We are seeing signs of openness to innovation that I think will take 10 years to flourish. The reentry movement opened up a wider policy conversation about the challenge of helping people return home from prison. Ten years ago when we first started thinking about reentry issues, institutional correctional officials had a very narrow view of their mission. Many felt that their job was over once a person left prison – they weren’t responsible for success or failure on the outside. Now every institutional corrections executive in the country is engaged in statewide policy level discussions about successful reentry. Prisoner reentry has become an elevating goal for corrections. It connects corrections to larger policy debates about workforce development and public health that elevates their mission. The result has been more respect for what they do and more resources, including the recent passage of the federal Second Chance Act that enshrines in federal legislation the need to think about reentry.

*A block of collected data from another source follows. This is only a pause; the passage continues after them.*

(** * sider: a shallow embedding of [server/server.go]

    The development follows the Go source function by function:
    the wire-protocol parser ([readBufferedCommand],
    [readBufferedTelnetCommand], [parseArgsFromTelnetLine]), the buffered
    reader ([CommandReader], [ReadCommand]), the command table
    ([register], [commandTable]) and the two dispatch loops
    ([handleConn] for live traffic, the replay loop of [Start]).

    Conventions.
    - A Go [[]byte] is a [list ascii]; a Go [string] is a [string]; the
      conversions [string(b)] and [[]byte(s)] are [string_of_list_ascii]
      and [list_ascii_of_string].
    - Go's [int] and [int64] are 64-bit two's complement integers and
      [uint64] is a 64-bit unsigned integer (a 64-bit target); they are
      values of [Z] and every conversion or addition that can leave the
      range is written with [wrap_int] or [wrap_uint].
    - A computation that can hit a run-time panic (index or slice out of
      range) lives in [exec]. Loops that are not structural take a fuel
      argument and answer [OutOfFuel] when it is used up; the totality
      lemmas show the fuel the callers pass is enough. *)

From Stdlib Require Import ZArith Lia Ascii String List.
From stdpp Require Import base option list strings gmap.

Open Scope Z_scope.

(** ** Panics and fuel *)

Inductive exec (A : Type) : Type :=
| Done (a : A)
| Panic (why : string)
| OutOfFuel.
Arguments Done {A} a.
Arguments Panic {A} why.
Arguments OutOfFuel {A}.

#[global] Instance exec_ret : MRet exec := λ A a, Done a.
#[global] Instance exec_bind : MBind exec := λ A B f m,
  match m with
  | Done a => f a
  | Panic w => Panic w
  | OutOfFuel => OutOfFuel
  end.

(** ** Bytes, indexing and slicing *)

Abbreviation byte := ascii (only parsing).
Abbreviation bytes := (list ascii) (only parsing).

Definition CR : ascii := "013"%char.
Definition LF : ascii := "010"%char.
Definition DQ : ascii := "034"%char.
Definition SP : ascii := " "%char.
Definition STAR : ascii := "*"%char.
Definition DOLLAR : ascii := "$"%char.
Lemma floor_half_range x :
  (0 <= x)%Q → (x <= 100)%Q → (0 ≤ Qfloor (x + (1 # 2)) ≤ 100)%Z.
Proof.
  intros H0 H1. split.
  - apply (Qfloor_resp_le (1 # 2)). lra.
  - apply (Qfloor_resp_le _ (201 # 2)). lra.
Qed.

Lemma Math_round_finite x :
  finite x = true → Math_round x = int (Qfloor (real x + (1 # 2))).
Proof. by destruct x. Qed.

Lemma percent_available location s b o :
  book s = Some b → books s !! b = Some o → bk_locations_length o ≠ 0 →
  percent location s =
  Some (Math_round
          (multiply (locations_percentageFromCfi (bk_epub o)
                       (start_cfi location)) (Number_of_Z 100))).
Proof.
  intros Hb Ho Hlen. unfold percent. rewrite Hb, Ho.
  by destruct (Nat.eqb_spec (bk_locations_length o) 0).
Qed.

Lemma percent_unavailable location s :
  percent location s = None ↔ locations_length s = 0.
Proof.
  unfold locations_length, percent.
  destruct (book s) as [b|]; [|done].
  destruct (books s !! b) as [o|]; [|done]. simpl.
  by destruct (Nat.eqb_spec (bk_locations_length o) 0).
Qed.
Lemma rank_reverse (p : Pref) (c : Z) :
  NoDup p → c ∈ p → rank (reverse p) c = Z.of_nat (length p) - 1 - rank p c.
Proof.
  intros Hnodup Hc. destruct (rank_elem_of p c Hnodup Hc) as (i & Hi & ->).
  pose proof (lookup_lt_Some _ _ _ Hi) as Hlt.
  rewrite (rank_lookup (reverse p) c (length p - 1 - i)).
  - lia.
  - by rewrite reverse_Permutation.
  - rewrite reverse_lookup by lia. rewrite <- Hi. f_equal. lia.
Qed.

(** C6: on permutations [p0], [p1] of [0..C-1] (with [C (C - 1) / 2]
    in the range of [int]), [cnt_crosses] returns the same count whichever
    list comes first; the count is 0 exactly when the lists are equal; it
    is at most [C (C - 1) / 2], and it is that for a list and its
    reversal. *)
Theorem cnt_crosses_laws (p0 p1 : Pref) (C : Z) :
  0 ≤ C → C * (C - 1) / 2 ≤ INF → p0 ≡ₚ seqZ 0 C → p1 ≡ₚ seqZ 0 C →
  ∃ n, cnt_crosses p0 p1 C = Ret n
       ∧ cnt_crosses p1 p0 C = Ret n
       ∧ (n = 0 ↔ p0 = p1)
       ∧ 0 ≤ n ≤ C * (C - 1) / 2
       ∧ cnt_crosses p0 (reverse p0) C = Ret (C * (C - 1) / 2).
Proof.
  intros HC Hmax Hp0 Hp1.
  assert (∀ q0 q1, Z.of_nat (crossings q0 q1 C) ≤ INF) as Hfits.
  { intros q0 q1. pose proof (crossings_le q0 q1 C HC).
    etrans; [|exact Hmax]. apply Z.div_le_lower_bound; lia. }
  pose proof (seqZ_Permutation_NoDup p0 C Hp0) as Hnodup0.
  pose proof (seqZ_Permutation_NoDup p1 C Hp1) as Hnodup1.
  assert (∀ c, 0 ≤ c < C → c ∈ p0 ∧ c ∈ p1) as Hin.
  { intros c Hc. rewrite Hp0, Hp1, elem_of_seqZ. lia. }
  exists (Z.of_nat (crossings p0 p1 C)). split_and!.
  - by apply cnt_crosses_crossings.
  - rewrite crossings_comm. by apply cnt_crosses_crossings.
  - split.
    + intros Hzero. assert (crossings p0 p1 C = 0%nat) as Hnone by lia.
      rewrite crossings_0 in Hnone.
      apply same_order_eq; [done|by rewrite Hp0, Hp1|].
      intros a b Ha Hb Hab. rewrite Hp0, elem_of_seqZ in Ha, Hb.
      destruct (Hin a ltac:(lia)) as [Ha0 Ha1]. destruct (Hin b ltac:(lia)) as [Hb0 Hb1].
      destruct (Z.lt_trichotomy a b) as [Hlt|[->|Hgt]]; [|lia|].
      * specialize (Hnone a b ltac:(lia) Hlt ltac:(lia)). unfold crossed in Hnone.
        rewrite (bool_decide_eq_true_2 _ Hab) in Hnone. simpl in Hnone.
        apply negb_false_iff in Hnone. by apply bool_decide_eq_true in Hnone.
      * specialize (Hnone b a ltac:(lia) Hgt ltac:(lia)). unfold crossed in Hnone.
        rewrite (bool_decide_eq_false_2 (rank p0 b < rank p0 a)) in Hnone by lia.
        simpl in Hnone. apply bool_decide_eq_false in Hnone.
        assert (rank p1 a ≠ rank p1 b); [|lia].
        intros Heq. apply (rank_inj p1 a b Hnodup1 Ha1 Hb1) in Heq. lia.
    + intros <-. assert (crossings p0 p0 C = 0%nat) as ->; [|done].
      apply crossings_0. intros c0 c1 _ _ _.
      unfold crossed. apply xorb_nilpotent.
  - lia.
  - pose proof (crossings_le p0 p1 C HC). apply Z.div_le_lower_bound; lia.
  - assert (reverse p0 ≡ₚ seqZ 0 C) as Hrev by (by rewrite reverse_Permutation).
    rewrite (cnt_crosses_crossings p0 (reverse p0) C) by done. f_equal.
    assert (2 * Z.of_nat (crossings p0 (reverse p0) C) = C * (C - 1)) as Hall; [|].
    { apply crossings_all; [done|]. intros c0 c1 H0 H01 H1. unfold crossed.
      destruct (Hin c0 ltac:(lia)) as [Hc0 _]. destruct (Hin c1 ltac:(lia)) as [Hc1 _].
      rewrite !rank_reverse by done.
      assert (rank p0 c0 ≠ rank p0 c1).
      { intros Heq. apply (rank_inj p0 c0 c1 Hnodup0 Hc0 Hc1) in Heq. lia. }
      destruct (decide (rank p0 c0 < rank p0 c1)).
      - rewrite bool_decide_eq_true_2, bool_decide_eq_false_2 by lia. done.
      - rewrite bool_decide_eq_false_2, bool_decide_eq_true_2 by lia. done. }
    rewrite <- Hall. rewrite Z.mul_comm, Z.div_mul by lia. done.
Qed.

What role can research play in helping the criminal justice field be more thoughtful about failure?
It’s a tough slog to introduce more evaluation into the field. When you look at fields like medicine and engineering with a different cultural tradition, the contrast to criminal justice is easy to see. If an intervention reduced breast cancer by 30 percent, it would quickly become mandated practice, and conversely, if there was a practice that hurt people, it would be discontinued. I can’t say the same thing about criminal justice.
How does that change?
We should be following the maxim that no experiment can be tried without being evaluated. That’s particularly true for the federal government. It should fund experiments before it funds programs and make sure that they are evaluated rigorously.
Have you experienced professional failures?
In the 1980s, I ran a victim services project at the Vera Institute. We had a $1 million grant to increase attendance in court and encourage victim participation. We did a lot of things but found that our efforts had no effect on participation rates. That was a pretty sobering and discouraging finding, but I’m proud to say we were able to go back and ask some pretty basic questions about what we were trying to do. Based on what we found, we created another demonstration project that was much more successful. The lesson for me was that there is life after a finding of no effect.